Security business in the United Kingdom

Group 4 was a security business operating primarily in the United Kingdom and latterly worldwide. The company was established in 1968, bringing together four British security businesses. It was involved in a series of controversies, including prisoner escapes, in the 1990s.

==History==
The company was established by Swedish businessman Jörgen Philip-Sörensen, as a division of Securitas AB in 1968. The name derives from the fact that it brought together four different British security businesses into a single entity which became known as Group 4 Total Security and which was demerged from Securitas AB in 1981. Following the decision by the British Government in 1993 to enter into a contract with Group 4 to provide security for prisons, the company was embarrassed after a series of security blunders, including escaped prisoners. It merged with Falck Securitas, a subsidiary of the Danish security business Falck, in June 2000 to form Group 4 Falck.

==Controversies==

===1993 prisoner escapes in the United Kingdom===

In April 1993, Group 4 held what was described by the Independent as a "carefully stage-managed press conference" to resolve public relations problems after four prisoners were lost in the first seven days of their contract to transport prisoners to courts. Shortly after the press conference it was revealed a further two had been lost.

The Campsfield House detention facility, which was near Oxford, had seen hunger strikes and rioting that resulted in a mass escape over the perimeter fence shortly after it opened in 1993. Just one year after then-Labour home affairs spokesperson Tony Blair declared that a "comedy of errors" was occurring within Group 4, a hunger striker who had been admitted to hospital from the Campsfield House detention centre managed to escape while being transported by Group 4 security officers.
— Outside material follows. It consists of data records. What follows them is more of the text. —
Definition userId : Id := mkId 117 (lit "1").
Definition designerId : Id := mkId 100 (lit "1").
Definition portfolioId : Id := mkId 112 (lit "1").
Definition requestId (n : codeUnit) : Id := mkId 114 [n].

Definition noLink : SocialLink.t := SocialLink.mk [] [].
Definition behance : SocialLink.t :=
  SocialLink.mk (lit "Behance") (lit "https://behance.net/ana").

(** A designer with both contact fields filled in. *)
Definition designerSet : DesignerRecord.t :=
  DesignerRecord.mk designerId userId
    (Some (lit "0917 555 0101")) (Some (lit "12 Mabini St")) None.

(** A designer whose stored contact number is the empty string. *)
Definition designerNoPhone : DesignerRecord.t :=
  DesignerRecord.mk designerId userId
    (Some (lit "")) (Some (lit "12 Mabini St")) None.

(** A portfolio row that has just been created: nothing filled in. *)
Definition portfolioBlank : PortfolioRecord.t :=
  PortfolioRecord.mk portfolioId designerId None None None None None.

(** A stored portfolio whose skills list one skill twice. *)
Definition portfolioTwice : PortfolioRecord.t :=
  PortfolioRecord.mk portfolioId designerId
    (Some (lit "Logos")) (Some (lit "Sports logos")) (Some (lit "Jerseys"))
    (Some [lit "ui"; lit "ui"]) None.

(** The page of a signed-in user for whom no designer record exists, with
    the contact section opened for editing and filled in. *)
Definition stNoDesigner : State :=
  mkState Null Undefined
    (DesignerForm.mk (lit "0917 555 0101") (lit "12 Mabini St"))
    (PortfolioForm.mk (lit "T") (lit "D") (lit "S") [lit "x"] [])
    [] noLink true true.

(** The page of [designerNoPhone]. *)
Definition stNoPhone : State :=
  mkState (Loaded designerNoPhone) (Loaded [portfolioBlank])
    (DesignerForm.mk [] (lit "12 Mabini St"))
    (PortfolioForm.mk [] [] [] [] [])
    [] noLink false false.

(** The page of [designerSet], both sections in edit mode, the portfolio
    form filled in as in the specification's example. *)
Definition stComplete : State :=
  mkState (Loaded designerSet) (Loaded [portfolioBlank])
    (DesignerForm.mk (lit "0917 555 0101") (lit "12 Mabini St"))
    (PortfolioForm.mk (lit "T") (lit "D") (lit "S") [lit "x"] [behance])
    (lit " ux ") (SocialLink.mk (lit " Dribbble ") (lit " https://d.co/a "))
    true true.

(** The same page with no skill in the form. *)
Definition stNoSkill : State :=
  mkState (Loaded designerSet) (Loaded [portfolioBlank])
    (DesignerForm.mk (lit "0917 555 0101") (lit "12 Mabini St"))
    (PortfolioForm.mk (lit "T") (lit "D") (lit "S") [] [behance])
    (lit " x ") (SocialLink.mk (lit " Dribbble ") (lit "   "))
    true true.

(** The page after the form was seeded from [portfolioTwice]. *)
Definition stSeededTwice : State :=
  after accepting seedPortfolioForm
    (mkState (Loaded designerSet) (Loaded [portfolioTwice])
       (DesignerForm.mk [] []) (PortfolioForm.mk [] [] [] [] [])
       [] noLink false true).

(** Two requests, the first without a designer. *)
Definition requestOpen : Request.t :=
  Request.mk (requestId 49) (lit "Team jersey") pending
    (Some (lit "jersey")) None.

Definition requestTaken : Request.t :=
  Request.mk (requestId 50) (lit "Staff polo") approved
    (Some (lit "polo")) (Some (Designer.mk (Some (lit "Ana Cruz")))).

(** The page of [designerSet] with [portfolioTwice] stored, both sections
    in their read view. *)
Definition stReading : State :=
  mkState (Loaded designerSet) (Loaded [portfolioTwice])
    (DesignerForm.mk [] []) (PortfolioForm.mk [] [] [] [] [])
    [] noLink false false.

(** A stored portfolio as a save of [stComplete] leaves it. *)
Definition portfolioSaved : PortfolioRecord.t :=
  PortfolioRecord.mk portfolioId designerId
    (Some (lit "T")) (Some (lit "D")) (Some (lit "S"))
    (Some [lit "x"]) (Some [behance]).

(** A stay on the page: the queries answer, the user enters a skill twice
    and a link, saves, the portfolio query delivers the saved record and
    the form is seeded again, the user removes a skill. *)
Definition samplePageSession : list PortfolioPage.PageEvent :=
  [PortfolioPage.DesignerDelivered (Loaded designerSet) true;
   PortfolioPage.PortfolioDelivered (Loaded [portfolioBlank]) true;
   PortfolioPage.User PortfolioUi.PressOpenPortfolio;
   PortfolioPage.User (PortfolioUi.TypeTitle (lit "T"));
   PortfolioPage.User (PortfolioUi.TypeDescription (lit "D"));
   PortfolioPage.User (PortfolioUi.TypeSpecialization (lit "S"));
   PortfolioPage.User (PortfolioUi.TypeSkill (lit " x "));
   PortfolioPage.User PortfolioUi.PressAddSkill;
   PortfolioPage.User (PortfolioUi.TypeSkill (lit "x"));
   PortfolioPage.User PortfolioUi.PressAddSkill;
   PortfolioPage.User (PortfolioUi.TypePlatform (lit "Behance"));
   PortfolioPage.User (PortfolioUi.TypeUrl (lit "https://behance.net/ana"));
   PortfolioPage.User PortfolioUi.PressAddSocialLink;
   PortfolioPage.User PortfolioUi.PressSavePortfolio;
   PortfolioPage.PortfolioDelivered (Loaded [portfolioSaved]) true;
   PortfolioPage.User PortfolioUi.PressOpenPortfolio;
   PortfolioPage.User (PortfolioUi.PressRemoveSkill (lit "x"))].

End Examples.

(** * Properties *)

Import Js Convex Portfolio Examples.

(** ** Strings and arrays *)

Lemma strictEq_eq (a b : jsstring) : strictEq a b = true <-> a = b.
Proof.
  revert b; induction a as [|x a IH]; intros [|y b]; simpl;
    try (split; [discriminate | discriminate]); try tauto.
  rewrite andb_true_iff, N.eqb_eq, IH.
  split; [intros [-> ->]; reflexivity | intros E; injection E; auto].
Qed.

Lemma strictEq_refl (a : jsstring) : strictEq a a = true.
Proof. apply strictEq_eq; reflexivity. Qed.

Lemma includes_In (arr : list jsstring) (x : jsstring) :
  includes arr x = true <-> In x arr.
Proof.
  unfold includes; rewrite existsb_exists; split.
  - intros [y [Hy E]]; apply strictEq_eq in E; subst; exact Hy.
  - intros H; exists x; split; [exact H | apply strictEq_refl].
Qed.

Lemma includes_false (arr : list jsstring) (x : jsstring) :
  includes arr x = false <-> ~ In x arr.
Proof.
  rewrite <- includes_In; destruct (includes arr x); split; intros H;
    try reflexivity; try discriminate; try (intros E; discriminate E).
  exfalso; apply H; reflexivity.
Qed.

Lemma truthy_true (s : jsstring) : truthy s = true <-> s <> [].
Proof. destruct s; simpl; split; congruence. Qed.

Lemma truthy_false (s : jsstring) : truthy s = false <-> s = [].
Proof. destruct s; simpl; split; congruence. Qed.

Lemma occurrences_app (x : jsstring) (l1 l2 : list jsstring) :
  occurrences x (l1 ++ l2) = occurrences x l1 + occurrences x l2.
Proof. unfold occurrences; apply count_occ_app. Qed.

Lemma occurrences_self (x : jsstring) : occurrences x [x] = 1.
Proof.
  unfold occurrences; simpl.
  destruct (list_eq_dec N.eq_dec x x); [reflexivity | congruence].
Qed.

Lemma occurrences_zero (x : jsstring) (l : list jsstring) :
  ~ In x l <-> occurrences x l = 0.
Proof. unfold occurrences; apply count_occ_not_In. Qed.

Lemma occurrences_pos (x : jsstring) (l : list jsstring) :
  In x l <-> occurrences x l > 0.
Proof. unfold occurrences; apply count_occ_In. Qed.

(** ** Skill set editing *)

Section Skills.

Variable remote : Mutation -> bool.

(** What [addSkill] does, read off its body: one branch rewrites the form
    and clears the input, the other does nothing at all. *)
Lemma addSkill_fire (st : State) :
  fire remote addSkill st =
  if truthy (trim (newSkill st))
     && negb (includes (formSkills st) (trim (newSkill st)))
  then
    (mkState (designerProfile st) (portfolio st) (designerForm st)
       (PortfolioForm.mk
          (PortfolioForm.title (portfolioForm st))
          (PortfolioForm.description (portfolioForm st))
          (PortfolioForm.specialization (portfolioForm st))
          (formSkills st ++ [trim (newSkill st)])
          (formLinks st))
       [] (newSocial st) (editContact st) (editPortfolio st), [])
  else (st, []).
Proof.
  unfold fire, addSkill, formSkills, formLinks.
  destruct (truthy (trim (newSkill st))
            && negb (includes (PortfolioForm.skills (portfolioForm st))
                       (trim (newSkill st)))); reflexivity.
Qed.

Lemma addSkill_rejects (st : State) :
  trim (newSkill st) = [] \/ In (trim (newSkill st)) (formSkills st) ->
  fire remote addSkill st = (st, []).
Proof.
  intros H; rewrite addSkill_fire.
  destruct H as [E | HIn].
  - rewrite E; reflexivity.
  - apply includes_In in HIn; rewrite HIn, andb_false_r; reflexivity.
Qed.

Lemma addSkill_appends (st : State) :
  trim (newSkill st) <> [] ->
  ~ In (trim (newSkill st)) (formSkills st) ->
  formSkills (after remote addSkill st)
  = formSkills st ++ [trim (newSkill st)].
Proof.
  intros Hne HnIn; unfold after; rewrite addSkill_fire.
  apply truthy_true in Hne; apply includes_false in HnIn.
  rewrite Hne, HnIn; reflexivity.
Qed.

Lemma onChangeNewSkill_after (s : jsstring) (st : State) :
  newSkill (after remote (onChangeNewSkill s) st) = s
  /\ portfolioForm (after remote (onChangeNewSkill s) st) = portfolioForm st.
Proof. split; reflexivity. Qed.

(** The skills after the user entered [s] once. *)
Lemma enterSkill_skills (s : jsstring) (st : State) :
  formSkills (enterSkill remote s st) =
  if truthy (trim s) && negb (includes (formSkills st) (trim s))
  then formSkills st ++ [trim s]
  else formSkills st.
Proof.
  unfold enterSkill.
  set (st1 := after remote (onChangeNewSkill s) st).
  assert (newSkill st1 = s) as En by reflexivity.
  assert (formSkills st1 = formSkills st) as Ef by reflexivity.
  unfold after; rewrite addSkill_fire, En, Ef.
  destruct (truthy (trim s) && negb (includes (formSkills st) (trim s)));
    [reflexivity | exact Ef].
Qed.

(** Entering a skill that is already listed changes no skill. *)
Lemma enterSkill_present (s : jsstring) (st : State) :
  In (trim s) (formSkills st) ->
  formSkills (enterSkill remote s st) = formSkills st.
Proof.
  intros H; rewrite enterSkill_skills.
  apply includes_In in H; rewrite H, andb_false_r; reflexivity.
Qed.

(** Entering the same skill a second time changes no skill. *)
Lemma enterSkill_twice (s : jsstring) (st : State) :
  formSkills (enterSkill remote s (enterSkill remote s st))
  = formSkills (enterSkill remote s st).
Proof.
  rewrite (enterSkill_skills s (enterSkill remote s st)).
  destruct (truthy (trim s)) eqn:Ht; [ | reflexivity].
  assert (In (trim s) (formSkills (enterSkill remote s st))) as HIn.
  { rewrite enterSkill_skills, Ht; simpl.
    destruct (includes (formSkills st) (trim s)) eqn:Hi; simpl.
    - apply includes_In; exact Hi.
    - apply in_or_app; right; left; reflexivity. }
  apply includes_In in HIn; rewrite HIn; reflexivity.
Qed.

(** Pressing the add button twice without typing in between adds at most
    once: the first press either changed nothing or cleared the input. *)
Lemma addSkill_pressed_twice (st : State) :
  formSkills (after remote addSkill (after remote addSkill st))
  = formSkills (after remote addSkill st).
Proof.
  set (st1 := after remote addSkill st).
  assert (newSkill st1 = [] \/ st1 = st) as [H | H].
  { unfold st1, after; rewrite addSkill_fire.
    destruct (truthy (trim (newSkill st))
              && negb (includes (formSkills st) (trim (newSkill st))));
      [left | right]; reflexivity. }
  - unfold after; rewrite (addSkill_fire st1), H; reflexivity.
  - rewrite H at 1; fold st1; reflexivity.
Qed.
The centre suffered further controversy in 1998, when prisoner John Quahquah and eight others were acquitted of charges of rioting and disorder after it was proved that evidence provided by staff was false and unreliable; the centre was shut by David Blunkett in 2002.

In March 2000, six Romanian immigrants absconded from Oakington Immigration Reception Centre, then run by Group 4. Twelve asylum seekers absconded from the same centre in 2003 by scaling the perimeter fence and vanishing into the night.

Three prisoners also escaped from Peterborough Crown Court in 2001 after attacking Group 4 security officers and locking them in a cell and later on that year a vehicle transferring prisoners from Cambridge to Bedford prison crashed, resulting in the escape of 20-year-old Rodney Buckley.